Power Optimization in a Multicell D2D Communication for Smart City in an mm-Wave Cellular Network: An mIoT Perspective

Abstract

Device-to-device (D2D) communication ushers the realization of massive Internet of Things (mIoT) network for smart cities through long term evolution-advanced (LTE-A). In a multi-cell mm-Wave environment, acute interference from adjacent cells degrades the signal quality. Thus, our work focuses on the minimization of interference from the neighboring cells through optimal resource allocation and power optimization. Rate splitting multiple access (RSMA) technique is employed where the message to be transmitted is divided into two parts. Two modes for resource allocation are formulated which aims to maximize the throughput under certain interference constraints. Radius of coverage expression is derived for switching of modes to take place.

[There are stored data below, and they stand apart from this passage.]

(** ** Outcomes of [unregister_participant] *)

(** C2. On a well-formed store, [unregister_participant] raises
    [ActivityNotFound] exactly when the name is not a key of the dictionary;
    when it is a key, the call raises [ParticipantNotFound] exactly when the
    identifier is not in that activity's participants list, and otherwise it
    returns and the list is the old one without the first occurrence of the
    identifier. *)
Theorem unregister_outcome σ name e :
  well_formed σ →
  (raises (unregister_participant σ name e) ActivityNotFound ↔
     roster σ !! name = None) ∧
  (is_Some (roster σ !! name) →
   ∃ ps, get_participants σ name = Some ps ∧
     (raises (unregister_participant σ name e) ParticipantNotFound ↔ e ∉ ps) ∧
     (e ∈ ps →
      ∃ σ' l1 l2, unregister_participant σ name e = Some (Return (), σ') ∧
            ps = l1 ++ e :: l2 ∧ (e ∉ l1) ∧
            get_participants σ' name = Some (l1 ++ l2))).
Proof.
  intros Hwf. rewrite unregister_participant_run. split.
  - destruct (roster σ !! name) as [r|] eqn:Hr.
    + split; [| done]. intros [σ' Hrun]. exfalso.
      destruct (records σ !! r) as [a|]; simpl in Hrun; [| done].
      destruct (lists σ !! participants a) as [ps|]; simpl in Hrun; [| done].
      by destruct (remove_first e ps).
    + split; [done | intros _; by exists σ].
  - intros Hkey.
    destruct (well_formed_participants σ name Hwf Hkey) as [ps Hps].
    exists ps. split; [done |].
    apply get_participants_Some in Hps as (r & a & Hr & Ha & Hps).
    rewrite Hr; simpl. rewrite Ha; simpl. rewrite Hps; simpl. split.
    + destruct (remove_first e ps) as [ps'|] eqn:Hrm.
      * split; [by intros [σ' [=]] |]. intros Hnin.
        apply remove_first_None in Hnin. congruence.
      * apply remove_first_None in Hrm. split; [done |]. intros _. by exists σ.
    + intros Hin. destruct (remove_first_is_Some e ps Hin) as [ps' Hrm].
      rewrite Hrm. apply remove_first_Some in Hrm as (l1 & l2 & -> & Hnin & ->).
      eexists _, l1, l2. split_and!; [done | done | done |].
      by eapply get_participants_updated.
Qed.

Lemma unregister_outcome_witness :
  well_formed sample_unregister ∧
  raises (unregister_participant sample_unregister "Basketball"
            "alice@school.edu") ParticipantNotFound.
Proof.
  assert (Hwf : well_formed sample_unregister) by by_evaluation.
  split; [exact Hwf |].
  destruct (unregister_outcome sample_unregister "Basketball"
              "alice@school.edu" Hwf) as [_ Hkey].
  destruct Hkey as (ps & Hps & Habsent & _); [by eexists |].
  apply Habsent. injection Hps as <-. by_evaluation.
Defined.

(** ** Successful calls *)

Lemma occurrences_fresh e ps : e ∉ ps → occurrences e ps = 0%nat.
Proof.
  unfold occurrences. induction ps as [|y ys IH]; [done |].
  rewrite not_elem_of_cons. intros [Hne Hnin].
  rewrite filter_cons_False by congruence. auto.
Qed.

Lemma occurrences_snoc e ps : e ∉ ps → occurrences e (ps ++ [e]) = 1%nat.
Proof.
  intros Hnin. unfold occurrences. rewrite filter_app, length_app.
  fold (occurrences e ps). rewrite (occurrences_fresh e ps Hnin).
  by rewrite filter_cons_True.
Qed.

(** C3. When the named activity exists and its participants list [ps] does
    not hold the identifier, [signup_participant] returns; afterwards the
    list is [ps] followed by the identifier: it holds the identifier once,
    is one longer, and starts with the elements of [ps] in their order. *)
Theorem signup_appends σ name e ps :
  get_participants σ name = Some ps →
  e ∉ ps →
  ∃ σ' ps',
    signup_participant σ name e = Some (Return (), σ') ∧
    get_participants σ' name = Some ps' ∧
    ps' = ps ++ [e] ∧
    occurrences e ps' = 1%nat ∧
    length ps' = S (length ps) ∧
    take (length ps) ps' = ps.
Proof.
  intros (r & a & Hr & Ha & Hps)%get_participants_Some Hnin.
  eexists _, (ps ++ [e]). split_and!; [| | done | | |].
  - by eapply signup_participant_fresh.
  - by eapply get_participants_updated.
  - by apply occurrences_snoc.
  - rewrite length_app. simpl. lia.
  - by rewrite take_app_length.
Qed.

Lemma signup_appends_witness :
  ∃ σ',
    signup_participant sample_signup "Chess Club" "bob@school.edu"
      = Some (Return (), σ') ∧
    get_participants σ' "Chess Club"
      = Some ["alice@school.edu"; "bob@school.edu"].
Proof.
  destruct (signup_appends sample_signup "Chess Club" "bob@school.edu"
              ["alice@school.edu"]) as (σ' & ps' & Hrun & Hps' & -> & _);
    [by_evaluation | by_evaluation |].
  by exists σ'.
Defined.

(** C4. When the named activity exists and its participants list [ps] holds
    the identifier, [unregister_participant] returns; afterwards the list is
    [ps] without the first occurrence of the identifier: the elements
    before and after that occurrence follow each other unchanged, and the
    list is one shorter. *)
Theorem unregister_removes_first σ name e ps :
  get_participants σ name = Some ps →
  e ∈ ps →
  ∃ σ' ps' l1 l2,
    unregister_participant σ name e = Some (Return (), σ') ∧
    get_participants σ' name = Some ps' ∧
    ps = l1 ++ e :: l2 ∧ (e ∉ l1) ∧ ps' = l1 ++ l2 ∧
    S (length ps') = length ps ∧
    sublist ps' ps.
Proof.
  intros (r & a & Hr & Ha & Hps)%get_participants_Some Hin.
  destruct (remove_first_is_Some e ps Hin) as [ps' Hrm].
  pose proof (remove_first_length _ _ _ Hrm) as Hlen.
  pose proof (remove_first_sublist _ _ _ Hrm) as Hsub.
  pose proof Hrm as (l1 & l2 & Heq & Hnin & Hps')%remove_first_Some.
  eexists _, ps', l1, l2. split_and!; try done.
  - by eapply unregister_participant_present.
  - by eapply get_participants_updated.
Qed.

Lemma unregister_removes_first_witness :
  ∃ σ' ps',
    unregister_participant sample_unregister "Chess Club" "alice@school.edu"
      = Some (Return (), σ') ∧
    get_participants σ' "Chess Club" = Some ps' ∧
    S (length ps') = 2%nat.
Proof.
  destruct (unregister_removes_first sample_unregister "Chess Club"
              "alice@school.edu" ["alice@school.edu"; "bob@school.edu"])
    as (σ' & ps' & l1 & l2 & Hrun & Hps' & _ & _ & _ & Hlen & _);
    [by_evaluation | by_evaluation |].
  by exists σ', ps'.
Defined.

(** ** Failing calls leave the store alone *)

(** C5. When the named activity exists and its participants list already
    holds the identifier, [signup_participant] raises [ValueError] and the
    store after the call is the store before it. *)
Theorem signup_duplicate_unchanged σ name e ps :
  get_participants σ name = Some ps →
  e ∈ ps →
  signup_participant σ name e = Some (Raise ValueError, σ).
Proof.
  intros (r & a & Hr & Ha & Hps)%get_participants_Some Hin.
  rewrite signup_participant_run, Hr; simpl. rewrite Ha; simpl.
  rewrite Hps; simpl. by rewrite bool_decide_eq_true_2.
Qed.

Lemma signup_duplicate_unchanged_witness :
  signup_participant sample_signup "Chess Club" "alice@school.edu"
    = Some (Raise ValueError, sample_signup).
Proof.
  apply (signup_duplicate_unchanged _ _ _ ["alice@school.edu"]);
    by_evaluation.
Defined.

(** C6. A [signup_participant] on a name that is not a key raises
    [ActivityNotFound] and leaves the store as it was; so does an
    [unregister_participant] on such a name; and an
    [unregister_participant] of an identifier that is not in the named
    activity's list raises [ParticipantNotFound] and leaves the store as it
    was. *)
Theorem failure_unchanged σ name e :
  (roster σ !! name = None →
   signup_participant σ name e = Some (Raise ActivityNotFound, σ)) ∧
  (roster σ !! name = None →
   unregister_participant σ name e = Some (Raise ActivityNotFound, σ)) ∧
  (∀ ps, get_participants σ name = Some ps → e ∉ ps →
   unregister_participant σ name e = Some (Raise ParticipantNotFound, σ)).
Proof.
  rewrite signup_participant_run, unregister_participant_run.
  split_and!.
  - by intros ->.
  - by intros ->.
  - intros ps (r & a & Hr & Ha & Hps)%get_participants_Some Hnin.
    rewrite Hr; simpl. rewrite Ha; simpl. rewrite Hps; simpl.
    by apply remove_first_None in Hnin as ->.
Qed.

Lemma failure_unchanged_witness :
  signup_participant sample_signup "Yoga Club" "dave@school.edu"
    = Some (Raise ActivityNotFound, sample_signup) ∧
  unregister_participant sample_unregister "Yoga Club" "alice@school.edu"
    = Some (Raise ActivityNotFound, sample_unregister) ∧
  unregister_participant sample_unregister "Chess Club" "unknown@school.edu"
    = Some (Raise ParticipantNotFound, sample_unregister).
Proof.
  split_and!.
  - apply (failure_unchanged sample_signup "Yoga Club" "dave@school.edu").
    by_evaluation.
  - apply (failure_unchanged sample_unregister "Yoga Club" "alice@school.edu").
    by_evaluation.
  - apply (failure_unchanged sample_unregister "Chess Club"
             "unknown@school.edu")
      with (ps := ["alice@school.edu"; "bob@school.edu"]); by_evaluation.
Defined.

(** Any exception at all comes with the store unchanged. *)
Lemma signup_raise_unchanged σ name e x σ' :
  signup_participant σ name e = Some (Raise x, σ') → σ' = σ.
Proof.
  rewrite signup_participant_run.
  destruct (roster σ !! name) as [r|]; [| by intros [= _ <-]].
  destruct (records σ !! r) as [a|]; simpl; [| done].
  destruct (lists σ !! participants a) as [ps|]; simpl; [| done].
  case_bool_decide; by intros [= _ <-] || intros [=].
Qed.

Lemma unregister_raise_unchanged σ name e x σ' :
  unregister_participant σ name e = Some (Raise x, σ') → σ' = σ.
Proof.
  rewrite unregister_participant_run.
  destruct (roster σ !! name) as [r|]; [| by intros [= _ <-]].
  destruct (records σ !! r) as [a|]; simpl; [| done].
  destruct (lists σ !! participants a) as [ps|]; simpl; [| done].
  destruct (remove_first e ps); by intros [= _ <-] || intros [=].
Qed.

(** ** Signing up and unregistering again *)

Lemma set_lists_restore σ l v w :
  lists σ !! l = Some v →
  set_lists <[l := v]> (set_lists <[l := w]> σ) = σ.
Proof.
  intros Hl. destruct σ as [ro re li]. unfold set_lists; simpl in *.
  f_equal. rewrite insert_insert_eq. by apply insert_id.
Qed.

(** C7. When the named activity exists and its participants list [ps] does
    not hold the identifier, [signup_participant] followed by
    [unregister_participant] with the same arguments both return, and the
    list is [ps] again; indeed the whole store is the one before the
    signup. *)
Theorem signup_unregister_roundtrip σ name e ps :
  get_participants σ name = Some ps →
  e ∉ ps →
  ∃ σ1 σ2,
    signup_participant σ name e = Some (Return (), σ1) ∧
    unregister_participant σ1 name e = Some (Return (), σ2) ∧
    get_participants σ2 name = Some ps ∧
    σ2 = σ.
Proof.
  intros Hget Hnin.
  pose proof Hget as (r & a & Hr & Ha & Hps)%get_participants_Some.
  exists (set_lists <[participants a := ps ++ [e]]> σ), σ. split_and!; try done.
  - by eapply signup_participant_fresh.
  - rewrite <- (set_lists_restore σ (participants a) ps (ps ++ [e]) Hps) at 2.
    eapply unregister_participant_present; [done | done | |].
    + apply lookup_insert_eq.
    + by apply remove_first_snoc.
Qed.

Lemma signup_unregister_roundtrip_witness :
  ∃ σ1,
    signup_participant sample_signup "Chess Club" "henry@school.edu"
      = Some (Return (), σ1) ∧
    unregister_participant σ1 "Chess Club" "henry@school.edu"
      = Some (Return (), sample_signup).
Proof.
  destruct (signup_unregister_roundtrip sample_signup "Chess Club"
              "henry@school.edu" ["alice@school.edu"])
    as (σ1 & σ2 & Hup & Hdown & _ & ->); [by_evaluation | by_evaluation |].
  by exists σ1.
Defined.

(** ** The invariant *)

Lemma no_duplicates_set_lists σ l v :
  NoDup v → no_duplicates σ → no_duplicates (set_lists <[l := v]> σ).
Proof.
  intros Hv Hinv name ps. rewrite get_participants_set_lists.
  intros (a & Ha & Hps)%bind_Some. case_decide.
  - by injection Hps as <-.
  - apply (Hinv name). unfold get_participants. by rewrite Ha.
Qed.
(** * alvys-sdk: token provider and request client

    A shallow embedding of [src/index.ts], the client
    ([createAlvysClient]) and the access-token provider
    ([createAlvysAccessTokenProvider]), and the properties the
    specification states about them.

    Layout: Part I holds the embedding (modules [Js], [Headers], [Client],
    [Provider], [ClientFactory]), the statements of the specification that
    are compared with it ([HeaderSpec], [TtlSpec], [Coalescing]), the
    notions used by the further properties ([HeadersInv], [Lifecycle]) and
    the concrete inputs of the examples; Part II holds the lemmas and
    theorems. *)

From Stdlib Require Import ZArith Lia Ascii String.
From stdpp Require Import base option list strings gmap fin_maps pretty.

Local Open Scope Z_scope.

(** * Part I: the embedding *)

(** ** JavaScript values the code relies on *)
Module Js.

(** [new Error(message)]. *)
Inductive Error := MkError (message : string).

(** How a promise settles. *)
Inductive Outcome (A : Type) :=
| Fulfilled (a : A)
| Rejected (e : Error).
Arguments Fulfilled {A} a.
Arguments Rejected {A} e.

(** Truthiness of a [string | undefined]: [undefined] and [''] are falsy;
    [nonEmpty v] is the string a truthy [v] holds. *)
Definition nonEmpty (v : option string) : option string :=
  match v with
  | Some s => if String.eqb s "" then None else Some s
  | None => None
  end.

(** [a ?? b]: only [undefined] falls through, the empty string does not. *)
Definition nullish {A : Type} (a b : option A) : option A :=
  match a with
  | Some _ => a
  | None => b
  end.

(** [ValueOrFactory<T>]: a value, or a function producing one.  A factory
    is impure; it is modelled by the outcome of its k-th invocation
    (k counted from 0), and the state that calls it keeps the count. *)
Inductive ValueOrFactory (T : Type) :=
| Literal (v : T)
| Factory (f : nat -> Outcome T).
Arguments Literal {T} v.
Arguments Factory {T} f.

(** [resolveValue]: calls the value when it is a function.  Returns the
    outcome and the updated invocation count. *)
Definition resolveValue {T : Type} (value : ValueOrFactory T) (calls : nat)
  : Outcome T * nat :=
  match value with
  | Factory f => (f calls, S calls)
  | Literal v => (Fulfilled v, calls)
  end.

(** ASCII lower-casing, as [Headers] applies to names. *)
Definition lower_ascii (c : ascii) : ascii :=
  let n := nat_of_ascii c in
  if ((65 <=? n)%nat && (n <=? 90)%nat)%bool then ascii_of_nat (n + 32) else c.

Fixpoint lower (s : string) : string :=
  match s with
  | EmptyString => EmptyString
  | String c r => String (lower_ascii c) (lower r)
  end.

(** [s.startsWith(p)]. *)
Definition startsWith (s p : string) : bool := String.prefix p s.

(** White space removed by [trim] (the ASCII part: TAB, LF, VT, FF, CR,
    SPACE; strings are byte strings here). *)
Definition is_space (c : ascii) : bool :=
  let n := nat_of_ascii c in
  (((9 <=? n)%nat && (n <=? 13)%nat) || (n =? 32)%nat)%bool.

Fixpoint trimStart (s : string) : string :=
  match s with
  | EmptyString => EmptyString
  | String c r => if is_space c then trimStart r else s
  end.

Fixpoint trimEnd (s : string) : string :=
  match s with
  | EmptyString => EmptyString
  | String c r =>
      match trimEnd r with
      | EmptyString => if is_space c then EmptyString else String c EmptyString
      | r' => String c r'
      end
  end.

Definition trim (s : string) : string := trimStart (trimEnd s).

End Js.

(** ** The platform's [Headers] collection and [mergeIntoHeaders] *)
Module Headers.
Import Js.

(** A [Headers] object holds at most one value per name, names compared
    case-insensitively and stored in lower case.  Validation of names and
    normalisation of values by the platform are outside the source and not
    modelled: names and values are taken as valid. *)
Abbreviation Headers := (gmap string string).

(** [target.set(name, value)]. *)
Definition set (target : Headers) (name value : string) : Headers :=
  <[lower name := value]> target.

(** [headers.forEach(cb)]: one callback per entry. *)
Definition forEach {B : Type} (headers : Headers) (cb : string -> string -> B -> B)
    (acc : B) : B :=
  foldl (fun acc kv => cb kv.1 kv.2 acc) acc (map_to_list headers).

(** Values a header entry may hold before [String(value)]. *)
Inductive HeaderValue :=
| HVString (s : string)
| HVNumber (n : Z)
| HVBoolean (b : bool)
| HVNull
| HVUndefined.

(** [String(value)] (numbers are integers here). *)
Definition String_ (v : HeaderValue) : string :=
  match v with
  | HVString s => s
  | HVNumber n => pretty n
  | HVBoolean true => "true"
  | HVBoolean false => "false"
  | HVNull => "null"
  | HVUndefined => "undefined"
  end.

(** [HeadersOptions]: a [Headers] instance, an array of pairs, or a plain
    object given by its [Object.entries] in order. *)
Inductive HeaderInput :=
| HIHeaders (h : Headers)
| HIArray (entries : list (string * HeaderValue))
| HIObject (entries : list (string * HeaderValue)).

(** The callback shared by the array and the object branch. *)
Definition setEntry (target : Headers) (kv : string * HeaderValue) : Headers :=
  match kv.2 with
  | HVUndefined | HVNull => target
  | value => set target kv.1 (String_ value)
  end.

Definition mergeIntoHeaders (target : Headers) (source : option HeaderInput) : Headers :=
  match source with
  | None => target
  | Some (HIHeaders h) => forEach h (fun key value target => set target key value) target
  | Some (HIArray entries) => foldl setEntry target entries
  | Some (HIObject entries) => foldl setEntry target entries
  end.

(** [headersToObject]: [result[key] = value] for each entry. *)
Definition headersToObject (headers : Headers) : list (string * HeaderValue) :=
  forEach headers (fun key value result => result ++ [(key, HVString value)]) [].

(** Reading property [key] of a plain object given by its entries. *)
Fixpoint prop (o : list (string * HeaderValue)) (key : string) : option HeaderValue :=
  match o with
  | [] => None
  | kv :: rest => if String.eqb kv.1 key then Some kv.2 else prop rest key
  end.

End Headers.

(** ** [createAlvysClient]: header composition and the verb wrappers *)
Module Client.
Import Js Headers.

(** The two value-or-factory fields of [AlvysClientOptions] that the
    wrappers read.  ([baseUrl], [fetch] and the serializers only reach
    [initClient].) *)
Record AlvysClientOptions := {
  accessToken : ValueOrFactory (option string);
  defaultHeaders : ValueOrFactory (option HeaderInput)
}.

(** How often each factory has been invoked so far. *)
Record Calls := {
  defaultHeadersCalls : nat;
  accessTokenCalls : nat
}.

Successive interference cancellation (SIC) is introduced as a power constraint which enhances the overall performance of the network. Subsequently, Lagrange’s dual optimization method is utilized for optimizing the D2D transmit power and also lowering the computational complexity of the overall network. Simulation results depict the overall performance efficiency in terms of transmission rate and signal strength. The results show that with the increase in difference of transmit power allocated to the common and private message, overall transmission rate also increases significantly. Finally, comparison with existing scheme validates the efficiency of the proposed work.